PyTorch Lightning#

PyTorch Lightning is a high-level framework built on top of PyTorch to make training deep learning models more structured and less repetitive. There are several modules that are central to the PyTorch Lightning. It elimination the need of boilerplate code. They have a nice documentation.

LightningModule#

An extension of the PyTorch nn.Module class that provides a standard interface for training, validation, testing and optimisation. Unlike nn.Module, this module provides methods like training_step(), validation_step(), configure_optimizers(), etc. This makes the code standardised and easy to read.

LightningDataModule#

The module combines all the data loading logic into a single class. It provides methods for downloading, preparing, and loading data. This is useful for separating the data logic from the model logic. This is optional, and LightningModule can also be used without it.

Trainer#

Handles training, validation, testing logic, such as logging, checkpointing, and GPU usage.
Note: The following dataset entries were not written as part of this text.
Lemma downloadChunk_fresh loc dcId i st :
  healthy videoId content st → 0 <= i →
  i * CHUNK_SIZE < Buffer_length content →
  inFlight st !! cacheKeyOf videoId i = None →
  ChunkCache.has (chunkCache st) (cacheKeyOf videoId i) = false →
  let r := downloadChunk w videoId loc i (Buffer_length content) dcId st in
  r.1 = Some (chunk_of content i) ∧
  chunkCache r.2 =
    ChunkCache.set (chunkCache st) (cacheKeyOf videoId i) (chunk_of content i) ∧
  (∀ k, inFlight r.2 !! k =
        if decide (k = cacheKeyOf videoId i) then None else inFlight st !! k).
Proof.
  intros Hh Hi Hlt Hfl Hhas. unfold downloadChunk.
  set (st0 := emit (EvDownloadChunk videoId i) st).
  change (chunkCache st0) with (chunkCache st).
  rewrite (get_miss_of_has _ _ Hhas). cbn iota.
  change (inFlight (with_cache (chunkCache st) st0)) with (inFlight st).
  rewrite Hfl. unfold _downloadChunkImpl.
  destruct (Z.geb_spec (i * CHUNK_SIZE) (Buffer_length content)); [lia|].
  change (Z.to_nat MAX_RETRIES) with 4%nat. cbn [retryLoop].
  assert (healthy videoId content (with_cache (chunkCache st) st0)) as Hh1.
  { destruct Hh. by split. }
  destruct (downloadAttempt_ok w videoId content Hserves loc dcId i
              (MAX_RETRIES - Z.of_nat 3) (with_cache (chunkCache st) st0))
    as (slot & _ & ->); [done | done | done | unfold MAX_RETRIES; lia |].
  cbn [fst snd]. split_and!; [done | done |].
  intros k. cbn. destruct (decide (k = cacheKeyOf videoId i)) as [->|Hne].
  - apply lookup_delete_eq.
  - by rewrite lookup_delete_ne, lookup_insert_ne.
Qed.

Lemma fill_step loc dcId results st0 st n idx :
  filled videoId content st0 st n →
  0 <= idx → idx * CHUNK_SIZE < Buffer_length content →
  ChunkCache.usedBytes (chunkCache st0) + (n + 1) * CHUNK_SIZE
    <= ChunkCache.maxBytes (chunkCache st0) →
  let st' := (fetchQueued w videoId loc (Buffer_length content) dcId
                (results, st) idx).2 in
  filled videoId content st0 st' (n + 1) ∧
  JsMap.get (ChunkCache.map (chunkCache st')) (cacheKeyOf videoId idx) =
    Some (chunk_of content idx).
Proof.
  intros (Hh & Hkeep & Hused & Hmax & Hfl) Hi Hlt Hbudget.
  unfold fetchQueued. set (key := cacheKeyOf videoId idx).
  pose proof (h_wf _ _ _ Hh) as Hwf.
  destruct (ChunkCache.has (chunkCache st) key) eqn:Hhas.
  - (* cached: promoted *)
    pose proof (get_result (chunkCache st) key) as Hres.
    pose proof (λ k, get_get (chunkCache st) key k Hwf) as Hsame.
    pose proof (get_bounds (chunkCache st) key Hwf) as [Hmax' Hused'].
    pose proof (healthy_get videoId content st key Hh) as Hh1.
    unfold ChunkCache.has, JsMap.has in Hhas.
    destruct (JsMap.get (ChunkCache.map (chunkCache st)) key) as [b|] eqn:Hb;
      [|done].
    assert (b = chunk_of content idx) as -> by (by eapply (h_cache _ _ _ Hh)).
    destruct (ChunkCache.get (chunkCache st) key) as [c cache'].
    cbn [fst snd] in *. subst c.
    rewrite chunk_of_nonempty by done. cbn [snd].
    split; [split_and!|].
    + done.
    + intros k b Hk. cbn. rewrite Hsame. by apply Hkeep.
    + cbn. unfold CHUNK_SIZE in *. lia.
    + cbn. congruence.
    + done.
    + cbn. by rewrite Hsame.
  - (* not cached: downloaded and stored *)
    rewrite (get_miss_of_has _ _ Hhas). cbn iota.
    assert (with_cache (chunkCache st) st = st) as -> by (by destruct st).
    destruct (downloadChunk_fresh loc dcId idx st Hh Hi Hlt (Hfl idx) Hhas)
      as (Hres & Hcache & Hreg).
    destruct (downloadChunk_ok w videoId content Hserves loc dcId idx
                (Buffer_length content) st Hh eq_refl Hi) as [Hh' _].
    destruct (downloadChunk w videoId loc idx (Buffer_length content) dcId st)
      as [buf st']. cbn [fst snd] in *. subst buf.
    pose proof (chunk_of_le idx Hi Hlt) as Hle.
    destruct (set_fits (chunkCache st) key (chunk_of content idx) Hhas
                ltac:(fold key in Hcache; lia)) as (Hmap & Hu & Hm).
    fold key in Hcache. rewrite <- Hcache in Hmap, Hu, Hm.
    split; [split_and!|].
    + done.
    + intros k b Hk. rewrite Hmap, JsMap_get_app. by rewrite (Hkeep k b Hk).
    + unfold CHUNK_SIZE in *. lia.
    + congruence.
    + intros j. rewrite Hreg. by destruct (decide _).
    + rewrite Hmap, JsMap_get_app.
      unfold ChunkCache.has, JsMap.has in Hhas.
      destruct (JsMap.get (ChunkCache.map (chunkCache st)) key); [done|].
      cbn. by rewrite String.eqb_refl.
Qed.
If you want to stop a training run early, you can press “Ctrl + C” on your keyboard and the data till that point will be saved.

Torchmetrics#

It is a separate library that provides a collection of metrics for PyTorch Lightning. All the metrics we ever need without detaching the graph, converting to numpy all those chores are handled by the library.

Reproducibility#

PL provides lightning.seed_everything() to set the random seed for all libraries (NumPy, PyTorch, Python random, etc.).

Saving results#

PL automatically saves a checkpoint of the model based on the validation loss. It also saves a csv file with the training and validation metrics. The default path for saving the checkpoints is lightning_logs/version_0/checkpoints/ in pwd. each subsequent run will create a new version folder.

Logging#

PL provides a built-in logger that can log to TensorBoard, Comet, MLFlow, and other platforms.

Device selection#

No need to manually create a device variable and move the model to GPU or TPU. PL automatically moves the model to the appropriate device based on the Trainer settings. L.Trainer(accelerator="auto") will do the job.